There are some misconceptions in that stack overflow answer that I can
correct.  Until we improve the Source API, You should still be able to get
exactly once processing by using the batchId that is passed to the Sink. We
guarantee that the offsets present at any given batch ID will be the same
across retries by recording this information in the checkpoint's WAL. The
checkpoint does not use java serialization (like DStreams does) and can be
used even after upgrading Spark.


On Tue, Sep 12, 2017 at 12:45 AM, Dmitry Naumenko <dm.naume...@gmail.com>
wrote:

> Thanks, Cody
>
> Unfortunately, it seems to be there is no active development right now.

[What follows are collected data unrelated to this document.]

(** * questdb-mcp: the request/response adaptation layer

    A shallow embedding of [src/questdb-client.ts] (class [QuestDBClient]),
    [src/logger.ts] (class [Logger]) and the four tool handlers
    ([createQueryTool], [createInsertTool], [createListTablesTool],
    [createDescribeTableTool]), and the properties of the specification
    that are about them.

    JavaScript strings are sequences of Unicode code points, JavaScript
    numbers are IEEE 754 binary64 values ([spec_float]), objects are
    association lists in property-enumeration order.  The HTTP endpoint,
    the line-protocol [Sender] of [@questdb/nodejs-client] and the MCP
    logging channel are external: each is an oracle that answers a call
    from the history of the calls made so far, and every call is recorded. *)

From Stdlib Require Import List NArith ZArith Bool Lia.
From Stdlib Require Import Strings.String Strings.Ascii.
From Stdlib Require Import Floats.SpecFloat.
Import ListNotations.
Set Warnings "-register-all".
Local Open Scope list_scope.
Local Open Scope N_scope.

(** ** Strings *)

(** A string is the sequence of its code points. *)
Definition jsstring := list N.

(** A source literal (all literals of the program are ASCII). *)
Definition lit (s : string) : jsstring :=
  map N_of_ascii (list_ascii_of_string s).
Arguments lit s%_string.

Fixpoint str_eqb (a b : jsstring) : bool :=
  match a, b with
  | [], [] => true
  | x :: a', y :: b' => (x =? y) && str_eqb a' b'
  | _, _ => false
  end.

> Maybe I can step in and help with it somehow?
>
> Dmitry
>
> 2017-09-11 21:01 GMT+03:00 Cody Koeninger <c...@koeninger.org>:
>
>> https://issues-test.apache.org/jira/browse/SPARK-18258
>>
>> On Mon, Sep 11, 2017 at 7:15 AM, Dmitry Naumenko <dm.naume...@gmail.com>
>> wrote:
>> > Hi all,
>> >
>> > It started as a discussion in
>> > https://stackoverflow.com/questions/46153105/how-to-get-kafk
>> a-offsets-with-spark-structured-streaming-api.
>> >
>> > So the problem that there is no support in Public API to obtain the
>> Kafka
>> > (or Kineses) offsets. For example, if you want to save offsets in
>> external
>> > storage in Custom Sink, you should :
>> > 1) preserve topic, partition and offset across all transform operations
>> of
>> > Dataset (based on hard-coded Kafka schema)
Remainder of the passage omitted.